“Has God rejected his people? By no means! I myself am an Israelite…” (Rom. 11:1). The fundamental question driving Rom 9–11 is the faithfulness of God as expressed in Israel remaining within the covenant promise.
According to Wright, Paul’s theology here affirms that Paul is not thinking in terms of a ‘replacement’ theology (Gentiles replacing Israel) but of a ‘remnant’ theology. Paul, since he knows himself to be a believer and in the covenant promise, knows that God has not been unfaithful, has not replaced, but has a remnant by grace.
On the question of whether or not “Israel” is “northern 10 tribes” … an issue arises. Paul says he is an Israelite, and from the tribe of Benjamin … and they are part of the southern tribes –though one might argue that all that remained was Judah. But, 1 Ki 12:21 would indicate that Benjamin is part of Judah. Does Paul not correlate being a Benjamite with being an Israelite?
Paul argues from his own experience that Israelites believe — those whom God foreknew are redeemed (11:2).

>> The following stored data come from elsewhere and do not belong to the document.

(** * loggy: a shallow embedding of the logging engine

    The development follows the Go package [loggy]: the [Severity]
    constants, the [Logger] record, construction with functional options,
    the write path [Log], the per-level wrappers, [Fatal]/[Fatalf] and the
    runtime mutators [UpdateWriter] and [SetLevel].

    Go strings are byte strings: they are modelled by [string].  A
    [Severity] is a [uint32]: it is modelled by [N]; the code never does
    arithmetic on it, so no wrap-around occurs.  A [Caller] is an [int]:
    it is modelled by [Z].  Panics and the traffic with the destination
    (lock, write, unlock) are explicit: a Go function with effects is a
    function from the trace of events so far to a result and a new trace. *)

From Stdlib Require Import String Ascii List ZArith NArith Lia Bool.
From Stdlib Require Import DecimalString.
Import ListNotations.

Local Open Scope string_scope.

(** ** Byte-string helpers *)

Definition LF : ascii := "010"%char.
Definition NL : string := String LF EmptyString.

(** [s[i] == c]; false when [i] is out of range (the code only reads
    indices it has checked). *)
Definition byte_is (s : string) (i : nat) (c : ascii) : bool :=
  match String.get i s with
  | Some d => Ascii.eqb d c
  | None => false
  end.

(** The last byte of [s], when [s] is not empty. *)
Fixpoint last_byte (s : string) : option ascii :=
  match s with
  | EmptyString => None
  | String c EmptyString => Some c
  | String _ rest => last_byte rest
  end.

Definition ends_with_newline (s : string) : bool :=
  match last_byte s with
  | Some c => Ascii.eqb c LF
  | None => false
  end.

Fixpoint leading_newlines (cs : list ascii) : nat :=
  match cs with
  | c :: rest => if Ascii.eqb c LF then S (leading_newlines rest) else 0
  | [] => 0
  end.

(** Number of line terminators at the very end of [s]. *)
Definition trailing_newlines (s : string) : nat :=
  leading_newlines (rev (list_ascii_of_string s)).

(** ** Severity (constants of the package) *)

Definition Severity := N.

Definition DebugIssuer : Severity := 0%N.
Definition InfoIssuer : Severity := 1%N.
Definition WarnIssuer : Severity := 2%N.
Definition ErrorIssuer : Severity := 3%N.
Definition FatalIssuer : Severity := 4%N.
Definition DisableIssuer : Severity := 5%N.

(** ** Destinations

    An [io.Writer] value holds a destination.  [PlainWriter] and
    [LockWriter] are references (pointers, as [*os.File], [*bytes.Buffer]
    or the [*dummyLocker] of the tests), the second with [Lock]/[Unlock] in
    its method set, so that it satisfies the [locker] interface; two of
    them are equal when they are the same reference.
    [UncomparableLocker dyn val] is a lock-capable destination held by
    value whose dynamic type, numbered [dyn], is not comparable in Go (a
    slice, map or function type, or a struct with such a field).  The nil
    interface is [None]. *)

Inductive Writer : Type :=
| PlainWriter (ref : nat)
| LockWriter (ref : nat)
| UncomparableLocker (dyn : nat) (val : nat).

Definition Writer_eqb (a b : Writer) : bool :=
  match a, b with
  | PlainWriter x, PlainWriter y => Nat.eqb x y
  | LockWriter x, LockWriter y => Nat.eqb x y
  | UncomparableLocker s x, UncomparableLocker t y =>
      Nat.eqb s t && Nat.eqb x y
  | _, _ => false
  end.

Definition is_some {A : Type} (o : option A) : bool :=
  match o with
  | Some _ => true
  | None => false
  end.

(** The type assertion [w.(locker)]: the locker, and the [ok] flag as
    [is_some] of it. *)
Definition as_locker (w : option Writer) : option Writer :=
  match w with
  | Some (LockWriter r) => Some (LockWriter r)
  | Some (UncomparableLocker t v) => Some (UncomparableLocker t v)
  | _ => None
  end.

Inductive Event : Type :=
| EvLock (w : Writer)
| EvWrite (w : Writer) (p : string)
| EvUnlock (w : Writer).

Definition Trace := list Event.

(** ** Message components ([interface{}] values) *)

Inductive Value : Type :=
| VCaller (depth : Z)
| VString (s : string)
| VInt (n : Z)
| VBool (b : bool).

(** ** The logger *)

Record Logger : Type := mkLogger {
  name : string;
  writer : option Writer;
  minLevel : Severity;
  timeFormat : string;
  useUTC : bool;
  severityNames : list string
}.

Definition set_writer (l : Logger) (w : option Writer) : Logger :=
  mkLogger (name l) w (minLevel l) (timeFormat l) (useUTC l) (severityNames l).

Definition set_minLevel (l : Logger) (lv : Severity) : Logger :=
  mkLogger (name l) (writer l) lv (timeFormat l) (useUTC l) (severityNames l).

Definition set_timeFormat (l : Logger) (f : string) : Logger :=
  mkLogger (name l) (writer l) (minLevel l) f (useUTC l) (severityNames l).

Definition set_useUTC (l : Logger) (u : bool) : Logger :=
  mkLogger (name l) (writer l) (minLevel l) (timeFormat l) u (severityNames l).

Definition set_severityNames (l : Logger) (ns : list string) : Logger :=
  mkLogger (name l) (writer l) (minLevel l) (timeFormat l) (useUTC l) ns.

(** ** Panics and effects *)

Inductive Panic : Type :=
| PanicMsg (s : string)
| PanicIndex (i : N) (len : nat)
| PanicSliceBounds
| PanicNilDeref
| PanicUncomparable.

Inductive Result (A : Type) : Type :=
| Ret (a : A)
| Panicked (p : Panic).

Arguments Ret {A} a.
Arguments Panicked {A} p.

(** [a != b] on two interface values: values of different dynamic types
    differ; the comparison of two values of one dynamic type that is not
    comparable is a run-time panic. *)
Definition iface_neq (a b : option Writer) : Result bool :=
  match a, b with
  | Some (UncomparableLocker s _), Some (UncomparableLocker t _) =>
      if Nat.eqb s t then Panicked PanicUncomparable else Ret true
  | Some x, Some y => Ret (negb (Writer_eqb x y))
  | None, None => Ret false
  | _, _ => Ret true
  end.

Definition Go (A : Type) : Type := Trace -> Result A * Trace.

Definition ret {A : Type} (a : A) : Go A := fun tr => (Ret a, tr).

Definition throw {A : Type} (p : Panic) : Go A := fun tr => (Panicked p, tr).

Definition bind {A B : Type} (m : Go A) (k : A -> Go B) : Go B :=
  fun tr =>
    match m tr with
    | (Ret a, tr') => k a tr'
    | (Panicked p, tr') => (Panicked p, tr')
    end.

Notation "x <- m ;; k" := (bind m (fun x => k))
  (at level 61, m at next level, right associativity).
Notation "m ;;; k" := (bind m (fun _ => k))
  (at level 61, right associativity).

Definition lift {A : Type} (r : Result A) : Go A :=
  fun tr => (r, tr).

Definition emit (e : Event) : Go unit := fun tr => (Ret tt, (tr ++ [e])%list).

(** [defer d] in front of [m]: [d] runs when [m] is over, also when [m]
    panicked. *)
Definition defer {A : Type} (d : Go unit) (m : Go A) : Go A :=
  fun tr =>
    let '(r, tr') := m tr in
    match d tr' with
    | (Ret _, tr'') => (r, tr'')
    | (Panicked p, tr'') => (Panicked p, tr'')
    end.

(** [xs[i]] on a slice. *)
Definition index (xs : list string) (i : N) : Go string :=
  match nth_error xs (N.to_nat i) with
  | Some s => ret s
  | None => throw (PanicIndex i (List.length xs))
  end.

(** ** What the package takes from the Go library and the run time *)

Class Platform : Type := {
  Time : Type;
  time_UTC : Time -> Time;
  time_Format : Time -> string -> string;
  filepath_Base : string -> string;
  strconv_Itoa : Z -> string;
  fmt_Sprint : list Value -> string;
  fmt_Sprintf : string -> list Value -> string;
  (** the error of a write (its text), given what happened before *)
  writer_Write : Writer -> string -> Trace -> option string
}.

(** What a call finds around it: the clock and the call stack, frame 0
    being [Log] itself; a frame is a file and a line. *)
Record Ambient `{Platform} : Type := mkAmbient {
  time_Now : Time;
  runtime_Caller : Z -> option (string * Z)
}.

Module Loggy.

Section Engine.

Context `{P : Platform}.

(** *** Construction *)

(** The options the package makes: the results of its three option
    constructors.  In Go an [Option] is any function that takes a pointer to
    the logger; a nil function value and a function written by a caller
    are not values of this type,
    and what is proved of [New] over a list of options is proved for lists
    of options made by the package. *)
Inductive Option : Type :=
| WithTimeFormat (format : string)
| WithUTC (utc : bool)
| WithSeverityNames (names : list string).

Definition apply_Option (opt : Option) (l : Logger) : Logger :=
  match opt with
  | WithTimeFormat format => set_timeFormat l format
  | WithUTC utc => set_useUTC l utc
  | WithSeverityNames names =>
      if Nat.eqb (List.length names) 5 then set_severityNames l names else l
  end.

Definition invalid_name (n : string) : bool :=
  (String.length n <? 3)%nat
  || negb (byte_is n 0 ":"%char)
  || negb (byte_is n 1 " "%char)
  || negb (byte_is n (String.length n - 1) ":"%char).

Definition New (n : string) (w : option Writer) (minLvl : Severity)
    (opts : list Option) : Result Logger :=
  if invalid_name n then
    Panicked (PanicMsg "loggy: invalid name format - use ': name:'")
  else if match w with None => true | Some _ => false end
          || (DisableIssuer <? minLvl)%N then
    Panicked (PanicMsg "loggy: invalid writer or severity level")
  else
    let l := mkLogger n w minLvl "2006-01-02 15:04:05.000000" false
               ["debug:"; "info:"; "warn:"; "error:"; "fatal:"] in
    Ret (fold_left (fun l opt => apply_Option opt l) opts l).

Elijah is the second argument: the 7000 who did not bow to Baal are redeemed.
Implication: there is a remnant (of Israel?) to this day. Is it believers from the northern tribes (where do you stand on Benjamin?) or is it ethnic Jews who believe or is it those who are in the Messiah? Wright believes the “remnant” is the Church.
Implication two: the remnant is chosen by grace — not of works.